Porphyria Levant was a blood-witch, the woman who taught Brinvillier Strych everything he knew. I don’t remember much of that dream—just remember coming awake and laying there, staring up at the ceiling and breathing like I’d been in a fight. And thinking about Porphyria Levant. Remembering that old story about her and Silas Altamont and the obligation d‘âme and what she’d used it to make him do.

Please, let me stop or I’m going to go out and slit my wrists.

Silas, I forbid you to kill yourself.

And after a while I figured out what the dream was trying to tell me.

I didn’t sleep the rest of the night, and all the next day I was watching Felix like a first-time pickpocket watching the mark. Felix noticed—of course Felix noticed, and of course it pissed him off, but Kethe I couldn’t help it. Because things were lining up in my head.

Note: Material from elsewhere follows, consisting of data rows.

Lemma round_slots_spec ranges :
  StronglySorted range_gt ranges -> Forall (fun r => 0 <= range_start r <= range_end r) ranges ->
  NoDup (round_slots ranges) /\ forall x, x ∈ round_slots ranges <-> in_plan x ranges.
Proof.
  unfold round_slots. induction 1 as [|r l Hl IH Hf]; intros Ho; cbn [map concat].
  { split; [constructor|]. intros x. split; [by intros ?%elem_of_nil|by intros (r & ?%elem_of_nil & _)]. }
  apply Forall_cons in Ho as [Hr Ho]. destruct (IH Ho) as [Hn Hin]. clear IH. split.
  - apply NoDup_app. split; [apply ascending_NoDup, seqZ_sorted|]. split; [|done]. intros x Hx%elem_of_seqZ (r' & Hr' & Hx')%Hin.
    pose proof (proj1 (Forall_forall _ _) Hf r' Hr') as Hlt. unfold range_gt in Hlt. unfold len_slots in Hx. lia.
  - intros x. change (r :: l) with ([r] ++ l). rewrite elem_of_app, in_plan_app, in_plan_single, Hin, elem_of_seqZ. unfold len_slots.
    assert (range_start r <= x < range_start r + (range_end r - range_start r + 1) <-> range_start r <= x <= range_end r) by lia. tauto.
Qed.

Section Rounds.
Context (cfg : FillerConfig) (outcome : SlotRange -> option (gset Z)) (now : Z).

(** Fills that answer, each about its own range only. *)
Definition answers : Prop :=
  forall r, exists published, outcome r = Some published /\ forall x, x ∈ published -> range_start r <= x <= range_end r.

Definition settled (published : gset Z) (a a' : FillAttempts) (x : Z) : Prop :=
  (x ∈ published /\ view a' x = (None, None)) \/
  ((x ∉ published) /\ attempts a' !! x = Some (default 0 (attempts a !! x) + 1) /\
   (given_up a' !! x = Some now \/ (given_up a' !! x = None /\ default 0 (attempts a !! x) + 1 < tries a))).

Lemma settled_view published a a1 a2 a3 x :
  view a1 x = view a x -> tries a1 = tries a -> view a3 x = view a2 x -> settled published a1 a2 x -> settled published a a3 x.
Proof.
  unfold settled, view. intros E1 Et E3. injection E1 as E1 E1'. injection E3 as E3 E3'. by rewrite E1, Et, E3, E3'.
Qed.
(* ===== verification/Sdk.v ===== *)
(** * Sdk: the Solana values that the ingestor stores and the server serves

    The messages, status metadata and errors of the Solana SDK and of the streaming protocol,
    as far as [crates/superbank] and [crates/superbank-rpc] read and build them.  Only the
    data is here; the operations of those libraries are parameters of the files that use
    them.  A floating-point number is the integer of its bits, since it is only copied. *)

From S2P Require Import Prelude Text.

Open Scope Z_scope.

(** ** Messages *)

Record MessageHeader := mkHeader {
  num_required_signatures : Z; num_readonly_signed_accounts : Z; num_readonly_unsigned_accounts : Z;
}.
Record TransactionConfig := mkConfig {
  priority_fee : option Z; compute_unit_limit : option Z; loaded_accounts_data_size_limit : option Z; heap_size : option Z;
}.
Record CompiledInstruction := mkInstruction { ci_program_id_index : Z; ci_accounts : list Z; ci_data : list Z }.
Record AddressTableLookup := mkLookup { lk_account_key : list Z; lk_writable_indexes : list Z; lk_readonly_indexes : list Z }.

Inductive VersionedMessage :=
| LegacyMessage (header : MessageHeader) (account_keys : list (list Z)) (recent_blockhash : list Z) (instructions : list CompiledInstruction)
| MessageV0 (header : MessageHeader) (account_keys : list (list Z)) (recent_blockhash : list Z) (instructions : list CompiledInstruction)
    (address_table_lookups : list AddressTableLookup)
| MessageV1 (header : MessageHeader) (config : TransactionConfig) (lifetime_specifier : list Z) (account_keys : list (list Z))
    (instructions : list CompiledInstruction).

Record VersionedTransaction := mkVersionedTx { vt_signatures : list (list Z); vt_message : VersionedMessage }.

(** ** Status metadata *)

Record InnerInstruction := mkInner { ii_instruction : CompiledInstruction; ii_stack_height : option Z }.
Record InnerInstructions := mkInners { is_index : Z; is_instructions : list InnerInstruction }.

Record UiTokenAmount := mkUiAmount { ua_amount : string; ua_decimals : Z; ua_ui_amount : option Z; ua_ui_amount_string : string }.
Record TransactionTokenBalance := mkTokenBalance {
  tb_account_index : Z; tb_mint : string; tb_ui_token_amount : UiTokenAmount; tb_owner : string; tb_program_id : string;
}.

Inductive RewardType := Fee | Rent | Staking | Voting | DeactivatedStake | VATDebit.
Record SdkReward := mkSdkReward {
  sr_pubkey : string; sr_lamports : Z; sr_post_balance : Z; sr_reward_type : option RewardType; sr_commission : option Z;
  sr_commission_bps : option Z;
}.

Record TransactionReturnData := mkReturnData { rd_program_id : list Z; rd_data : list Z }.

(** ** Errors: the variants the source names, prefixed by their enum *)

Inductive InstructionError :=
| IE_Custom (code : Z) | IE_BorshIoError
| IE_GenericError | IE_InvalidArgument | IE_InvalidInstructionData | IE_InvalidAccountData | IE_AccountDataTooSmall
| IE_InsufficientFunds | IE_IncorrectProgramId | IE_MissingRequiredSignature | IE_AccountAlreadyInitialized | IE_UninitializedAccount
| IE_UnbalancedInstruction | IE_ModifiedProgramId | IE_ExternalAccountLamportSpend | IE_ExternalAccountDataModified | IE_ReadonlyLamportChange
| IE_ReadonlyDataModified | IE_DuplicateAccountIndex | IE_ExecutableModified | IE_RentEpochModified | IE_NotEnoughAccountKeys
| IE_AccountDataSizeChanged | IE_AccountNotExecutable | IE_AccountBorrowFailed | IE_AccountBorrowOutstanding | IE_DuplicateAccountOutOfSync
| IE_InvalidError | IE_ExecutableDataModified | IE_ExecutableLamportChange | IE_ExecutableAccountNotRentExempt | IE_UnsupportedProgramId
| IE_CallDepth | IE_MissingAccount | IE_ReentrancyNotAllowed | IE_MaxSeedLengthExceeded | IE_InvalidSeeds
| IE_InvalidRealloc | IE_ComputationalBudgetExceeded | IE_PrivilegeEscalation | IE_ProgramEnvironmentSetupFailure | IE_ProgramFailedToComplete
| IE_ProgramFailedToCompile | IE_Immutable | IE_IncorrectAuthority | IE_AccountNotRentExempt | IE_InvalidAccountOwner
| IE_ArithmeticOverflow | IE_UnsupportedSysvar | IE_IllegalOwner | IE_MaxAccountsDataAllocationsExceeded | IE_MaxAccountsExceeded
| IE_MaxInstructionTraceLengthExceeded | IE_BuiltinProgramsMustConsumeComputeUnits.

Inductive TransactionError :=
| TE_InstructionError (index : Z) (err : InstructionError) | TE_DuplicateInstruction (index : Z)
| TE_InsufficientFundsForRent (account_index : Z) | TE_ProgramExecutionTemporarilyRestricted (account_index : Z)
| TE_AccountInUse | TE_AccountLoadedTwice | TE_AccountNotFound | TE_ProgramAccountNotFound
| TE_InsufficientFundsForFee | TE_InvalidAccountForFee | TE_AlreadyProcessed | TE_BlockhashNotFound
| TE_CallChainTooDeep | TE_MissingSignatureForFee | TE_InvalidAccountIndex | TE_SignatureFailure
| TE_InvalidProgramForExecution | TE_SanitizeFailure | TE_ClusterMaintenance | TE_AccountBorrowOutstanding
| TE_WouldExceedMaxBlockCostLimit | TE_UnsupportedVersion | TE_InvalidWritableAccount | TE_WouldExceedMaxAccountCostLimit
| TE_WouldExceedAccountDataBlockLimit | TE_TooManyAccountLocks | TE_AddressLookupTableNotFound | TE_InvalidAddressLookupTableOwner
| TE_InvalidAddressLookupTableData | TE_InvalidAddressLookupTableIndex | TE_InvalidRentPayingAccount | TE_WouldExceedMaxVoteCostLimit
| TE_WouldExceedAccountDataTotalLimit | TE_MaxLoadedAccountsDataSizeExceeded | TE_InvalidLoadedAccountsDataSizeLimit | TE_ResanitizationNeeded
| TE_UnbalancedTransaction | TE_ProgramCacheHitMaxLimit | TE_CommitCancelled.

Record TransactionStatusMeta := mkStatusMeta {
  sm_status : result unit TransactionError; sm_fee : Z; sm_pre_balances : list Z; sm_post_balances : list Z;
  sm_inner_instructions : option (list InnerInstructions); sm_log_messages : option (list string);
  sm_pre_token_balances : option (list TransactionTokenBalance); sm_post_token_balances : option (list TransactionTokenBalance);
  sm_rewards : option (list SdkReward); sm_loaded_writable : list (list Z); sm_loaded_readonly : list (list Z);
  sm_return_data : option TransactionReturnData; sm_compute_units_consumed : option Z; sm_cost_units : option Z;
}.

(** [TransactionWithStatusMeta]: the metadata of a legacy transaction may be missing. *)
Inductive TransactionWithStatusMeta :=
| Complete (transaction : VersionedTransaction) (meta : TransactionStatusMeta)
| MissingMetadata (signatures : list (list Z)) (header : MessageHeader) (account_keys : list (list Z)) (recent_blockhash : list Z)
    (instructions : list CompiledInstruction).

(** ** Rows *)

(** The parallel arrays of a row. *)
Record InstructionColumns := mkInstructionColumns { ic_program_id_index : list Z; ic_accounts : list (list Z); ic_data : list (list Z) }.
Record LookupColumns := mkLookupColumns { lc_account_key : list (list Z); lc_writable_indexes : list (list Z); lc_readonly_indexes : list (list Z) }.
Record InnerColumns := mkInnerColumns {
  nc_index : list Z; nc_program_id_index : list (list Z); nc_accounts : list (list (list Z)); nc_data : list (list (list Z));
  nc_stack_height : list (list (option Z));
}.
Record TokenColumns := mkTokenColumns {
  tc_account_index : list Z; tc_mint : list (list Z); tc_owner : list (option (list Z)); tc_program_id : list (option (list Z));
  tc_amount : list string; tc_decimals : list Z; tc_ui_amount : list (option Z); tc_ui_amount_string : list string;
}.
Record RewardArrays := mkRewardArrays {
  ra_pubkey : list string; ra_lamports : list Z; ra_post_balance : list Z; ra_type : list (option string);
  ra_commission : list (option Z); ra_commission_bps : list (option Z);
}.

(** The columns that every transaction row has, from [is_vote] to [meta_cost_units]; a flag
    is a byte where the row is written and a [bool] where it is read. *)
Record TxColumns (F : Type) := mkColumns {
  is_vote : F; tx_version : option Z; tx_config : TransactionConfig; tx_signatures : list (list Z); tx_header : MessageHeader;
  tx_account_keys : list (list Z); tx_recent_blockhash : list Z; tx_instructions : InstructionColumns;
  tx_address_table_lookups_present : F; tx_address_table_lookup : LookupColumns;
  meta_status_ok : F; meta_err : option string; meta_fee : Z; meta_pre_balances : list Z; meta_post_balances : list Z;
  meta_inner_instructions_present : F; meta_inner_instructions : InnerColumns;
  meta_log_messages_present : F; meta_log_messages : list string;
  meta_pre_token_balances_present : F; meta_pre_token : TokenColumns;
  meta_post_token_balances_present : F; meta_post_token : TokenColumns;
  meta_rewards_present : F; meta_reward : RewardArrays;
  meta_loaded_addresses_writable : list (list Z); meta_loaded_addresses_readonly : list (list Z);
  meta_return_data_present : F; meta_return_data_program_id : option (list Z); meta_return_data_data : option (list Z);
  meta_compute_units_consumed : option Z; meta_cost_units : option Z;
}.
Arguments is_vote {F} c : rename.
Arguments tx_version {F} c : rename.
Arguments tx_config {F} c : rename.
Arguments tx_signatures {F} c : rename.
Arguments tx_header {F} c : rename.
Arguments tx_account_keys {F} c : rename.
Arguments tx_recent_blockhash {F} c : rename.
Arguments tx_instructions {F} c : rename.
Arguments tx_address_table_lookups_present {F} c : rename.
Arguments tx_address_table_lookup {F} c : rename.
Arguments meta_status_ok {F} c : rename.
Arguments meta_err {F} c : rename.
Arguments meta_fee {F} c : rename.
Arguments meta_pre_balances {F} c : rename.
Arguments meta_post_balances {F} c : rename.
Arguments meta_inner_instructions_present {F} c : rename.
Arguments meta_inner_instructions {F} c : rename.
Arguments meta_log_messages_present {F} c : rename.
Arguments meta_log_messages {F} c : rename.
Arguments meta_pre_token_balances_present {F} c : rename.
Arguments meta_pre_token {F} c : rename.
Arguments meta_post_token_balances_present {F} c : rename.
Arguments meta_post_token {F} c : rename.
Arguments meta_rewards_present {F} c : rename.
Arguments meta_reward {F} c : rename.
Arguments meta_loaded_addresses_writable {F} c : rename.
Arguments meta_loaded_addresses_readonly {F} c : rename.
Arguments meta_return_data_present {F} c : rename.
Arguments meta_return_data_program_id {F} c : rename.
Arguments meta_return_data_data {F} c : rename.
Arguments meta_compute_units_consumed {F} c : rename.
Arguments meta_cost_units {F} c : rename.
Arguments mkColumns {F}.
Lemma flush_and_commit_ok evs s s' res :
  running_ok evs s -> flush_and_commit fetch_stored_footers args s = (s', res) ->
  match res with Err _ => left_behind evs s' | Ok _ => running_ok evs s' end.
Proof.
  intros (fin & done & buf & L & B & T & Hd) H. unfold flush_and_commit in H. destruct (flush_rows _ _ _) as [s1 r1] eqn:Ef.
  destruct (flush_rows_ok _ _ _ _ _ _ _ L Ef) as [(F1 & F2 & F3) [[(e & ->) L1]|(-> & L1 & B1)]]; injection H as <- <-; [by exists fin, done, buf|].
  assert (T1 : tracing evs fin (fu_assembler s1)) by (by rewrite F1). assert (Hd1 : fu_delivered s1 = zlen evs) by congruence.
  exists fin, (done ++ buf), []. destruct (negb _); [|by split_and!]. split_and!; [by apply commit_ok| | |]; unfold commit_if_assembled; by case_match.
Qed.

Lemma stop_ok evs fin done buf slot s s' res :
  ledger evs fin done buf s -> buffered done buf (fu_rows s) (fu_world s) -> stop_at_historical_bound fetch_stored_footers args slot s = (s', res) ->
  match res with
  | Ok false => frame s s' /\ ledger evs fin done buf s' /\ buffered done buf (fu_rows s') (fu_world s')
  | _ => left_behind evs s'
  end.
Proof.
  intros L B H. unfold stop_at_historical_bound in H. destruct (fumarole_bound args) as [bound|]; [|by injection H as <- <-].
  set (s1 := if bound <? slot then _ else s) in H.
  assert (H1 : frame s s1 /\ fu_rows s1 = fu_rows s /\ fu_world s1 = fu_world s) by (unfold s1, frame; destruct (bound <? slot); done).
  destruct H1 as ((F1 & F2 & F3) & E1 & E2).
  assert (L1 : ledger evs fin done buf s1) by (destruct L; constructor; by rewrite ?E1, ?E2, ?F2, ?F3).
  destruct (negb _ || _)%bool; [injection H as <- <-; rewrite E1, E2; done|].
  destruct (flush_rows _ _ _) as [s2 r2] eqn:Ef. destruct (flush_rows_ok _ _ _ _ _ _ _ L1 Ef) as [_ [[(e & ->) L2]|(-> & L2 & _)]]; injection H as <- <-.
  - by exists fin, done, buf.
  - by exists fin, (done ++ buf), [].
Qed.

Definition run_ok (evs : list StreamEvent) (r : FumaroleRun) : Prop :=
  match r with FRunning s => running_ok evs s | FReturned s _ => left_behind evs s end.
(* ===== verification/IngestRpc.v ===== *)
(** * IngestRpc: backfilling a slot range over RPC

    Models the pipeline of [crates/superbank/src/ingest/rpc.rs]: slots are discovered with
    getBlocks or read from a list ([range.rs]), a dispatcher deals them to workers, each worker
    fetches and maps its blocks, and the inserter buffers rows and flushes them in concurrent
    insert tasks.  The tasks run concurrently over bounded channels; a state of the pipeline
    ([Pipeline]) holds the channels and where every task waits, and [step] is one step of one
    task between two of its waits.  The node and the database answer as they like: what the
    node may answer is a parameter, and an insert may be stored without its acknowledgement
    ([Answer]).  A block and the rows it maps to are parameters of the section.  Progress
    reports, backoff and metrics are left out. *)

From Stdlib Require Import Ascii.
From S2P Require Import Prelude Text SlotCoverage Hydration Sdk IngestTx IngestBlock IngestGrpc.

Open Scope list_scope.
Open Scope Z_scope.

(** ** The slot list and the range *)

(** [str::split_whitespace] *)
Fixpoint split_whitespace_loop (s token : string) : list string :=
  match s with
  | EmptyString => if is_empty token then [] else [token]
  | String c s =>
      if is_whitespace c then (if is_empty token then [] else [token]) ++ split_whitespace_loop s EmptyString
      else split_whitespace_loop s (token +:+ String c EmptyString)
  end.
Definition split_whitespace (s : string) : list string := split_whitespace_loop s EmptyString.

(** The tokens of a line, up to a comment. *)
Definition starts_comment (token : string) : bool := match token with String c _ => Ascii.eqb c "#"%char | EmptyString => false end.
Fixpoint parse_tokens (tokens : list string) : option (list Z) :=
  match tokens with
  | [] => Some []
  | token :: tokens =>
      if starts_comment token then Some []
      else
        match parse_u64 token, parse_tokens tokens with
        | Some slot, Some slots => Some (slot :: slots)
        | _, _ => None
        end
  end.
Fixpoint parse_lines (lines : list string) : option (list Z) :=
  match lines with
  | [] => Some []
  | line :: lines =>
      match parse_tokens (split_whitespace line), parse_lines lines with
      | Some slots, Some rest => Some (slots ++ rest)
      | _, _ => None
      end
  end.
(** [load_slot_list], from the lines of the file *)
Definition load_slot_list (lines : list string) : option (list Z) :=
  match parse_lines lines with
  | None | Some [] => None
  | Some slots => Some (dedup (merge_sort Z.le slots))
  end.

Record RpcRange := mkRpcRange { rr_start : Z; rr_end : Z }.
Inductive RangeError := NoRows | Unreachable | NoFromSlot | ToBeforeFrom | CountZero | RangeOverflow | BothEnds | NoEnd.

(** [resolve_rpc_range]: [latest] is the newest slot in the database, [first] the earliest block
    of the node. *)
Definition resolve_rpc_range (from : option FromSlotSpec) (to_slot slot_count : option Z) (latest : result (option Z) unit) (first : result Z unit) : result RpcRange RangeError :=
  let? start :=
    match from with
    | Some SpecLatestDb => match latest with Ok (Some slot) => Ok slot | Ok None => Err NoRows | Err _ => Err Unreachable end
    | Some (SpecSlot slot) => if slot =? 0 then match first with Ok slot => Ok slot | Err _ => Err Unreachable end else Ok slot
    | None => Err NoFromSlot
    end in
  let? end_ :=
    match to_slot, slot_count with
    | Some to_slot, None => if to_slot <? start then Err ToBeforeFrom else Ok to_slot
    | None, Some count => if count <? 1 then Err CountZero else if u64_max <? start + (count - 1) then Err RangeOverflow else Ok (start + (count - 1))
    | Some _, Some _ => Err BothEnds
    | None, None => Err NoEnd
    end in
  Ok (mkRpcRange start end_).

(** ** Fetching a block *)

(** An error of the RPC client, as far as it is classified. *)
Inductive RpcClientError :=
| RpcResponseError (code : Z) (message : string)
| Reqwest (timeout connect : bool) (status : option Z)
| Io
| OtherError.
Inductive RpcBlockErrorKind := NotAvailable | SkippedSlot | Retryable | Fatal.

(** [str::contains] of a pattern *)
Definition mentions (pattern s : string) : bool := bool_decide (is_Some (split_once_at pattern s)).

(** [classify_rpc_block_error] *)
Definition classify_rpc_block_error (err : RpcClientError) : RpcBlockErrorKind :=
  match err with
  | RpcResponseError code message =>
      let normalized := to_ascii_lowercase message in
      if mentions "was skipped" normalized || mentions "missing in long-term storage" normalized || (code =? -32009) then SkippedSlot
      else if mentions "block not available" normalized || mentions "block not found" normalized || mentions "slot was not found" normalized || (code =? -32007) then NotAvailable
      else Fatal
  | Reqwest timeout connect status =>
      if timeout || connect || match status with Some code => (code =? 429) || ((500 <=? code) && (code <? 600)) | None => false end then Retryable else Fatal
  | Io => Retryable
  | OtherError => Fatal
  end.
(** ** The slot list and the range *)

(** A slot list is the slots of the file, each once and ascending; it is not empty. *)
Theorem load_slot_list_exact lines l : load_slot_list lines = Some l ->
  l <> [] /\ ascending l /\ exists parsed, parse_lines lines = Some parsed /\ forall slot, slot ∈ l <-> slot ∈ parsed.
Proof.
  unfold load_slot_list. destruct (parse_lines lines) as [[|s parsed]|] eqn:E; [done| |done]. intros [= <-].
  assert (Hall : forall slot, slot ∈ dedup (merge_sort Z.le (s :: parsed)) <-> slot ∈ s :: parsed) by (intros; by rewrite elem_of_dedup, merge_sort_Permutation).
  split_and!; [|apply dedup_ascending, StronglySorted_merge_sort; apply _|eauto]. intros En. assert (s ∈ s :: parsed) as Hin by by left. apply Hall in Hin. rewrite En in Hin. by apply elem_of_nil in Hin.
Qed.
(** A resolved range is not empty and ends within 64 bits. *)
Theorem resolve_rpc_range_ok from to_slot count latest first r :
  (forall n, to_slot = Some n -> n <= u64_max) -> resolve_rpc_range from to_slot count latest first = Ok r -> rr_start r <= rr_end r <= u64_max.
Proof.
  intros Hto. unfold resolve_rpc_range. intros (start & _ & (end_ & He & [= <-])%rbind_ok)%rbind_ok. cbn.
  destruct to_slot as [t|], count as [n|]; [done| | |done].
  - specialize (Hto t eq_refl). destruct (Z.ltb_spec t start); [done|]. injection He as <-. lia.
  - destruct (Z.ltb_spec n 1); [done|]. destruct (Z.ltb_spec u64_max (start + (n - 1))); [done|]. injection He as <-. lia.
Qed.

(** ** Lists updated by index *)

Lemma elem_of_update {A} (l : list A) j t t' x : l !! j = Some t -> x ∈ l -> x = t \/ x ∈ <[j := t']> l.
Proof.
  intros Hj [i Hi]%list_elem_of_lookup. destruct (decide (i = j)) as [->|Hn]; [left; congruence|right].
  apply list_elem_of_lookup. exists i. by rewrite list_lookup_insert_ne.
Qed.
Lemma elem_of_updated {A} (l : list A) j t' x : x ∈ <[j := t']> l -> x = t' \/ x ∈ l.
Proof. intros [i Hi]%list_elem_of_lookup. apply list_lookup_insert_Some in Hi as [(_ & -> & _)|[_ Hi]]; [by left|right; by eapply list_elem_of_lookup_2]. Qed.
Lemma elem_of_deleted {A} (l : list A) j t x : l !! j = Some t -> (x ∈ l <-> x = t \/ x ∈ delete j l).
Proof. intros Hj. rewrite (delete_Permutation l j t Hj) at 1. apply elem_of_cons. Qed.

If I went back to the Lower City, I was going to end up dead. I could feel it, the way sometimes I’d felt when a job was going to go bad and known not to take it. Couldn’t explain it, couldn’t argue with it. Sometimes I just knew. And that was the way I knew this. The Lower City would kill me. Someone with a grudge would come after me, or give me to the Dogs, or I’d go to Keeper, or I’d starve to death or kill myself or just plain
die
.

I hated myself for it. Hated myself for being so fucking weak. Hated myself for having got into this situation where somehow there wasn’t nothing I could do that wasn’t stupid. But there was only one choice that didn’t seem to lead straight to the Ivorene—or worse, if the Dogs got me, the Boneprince. And that was Felix and that old story about Porphyria Levant and Silas Altamont. The moral of which was, don’t do exactly what I was thinking about doing.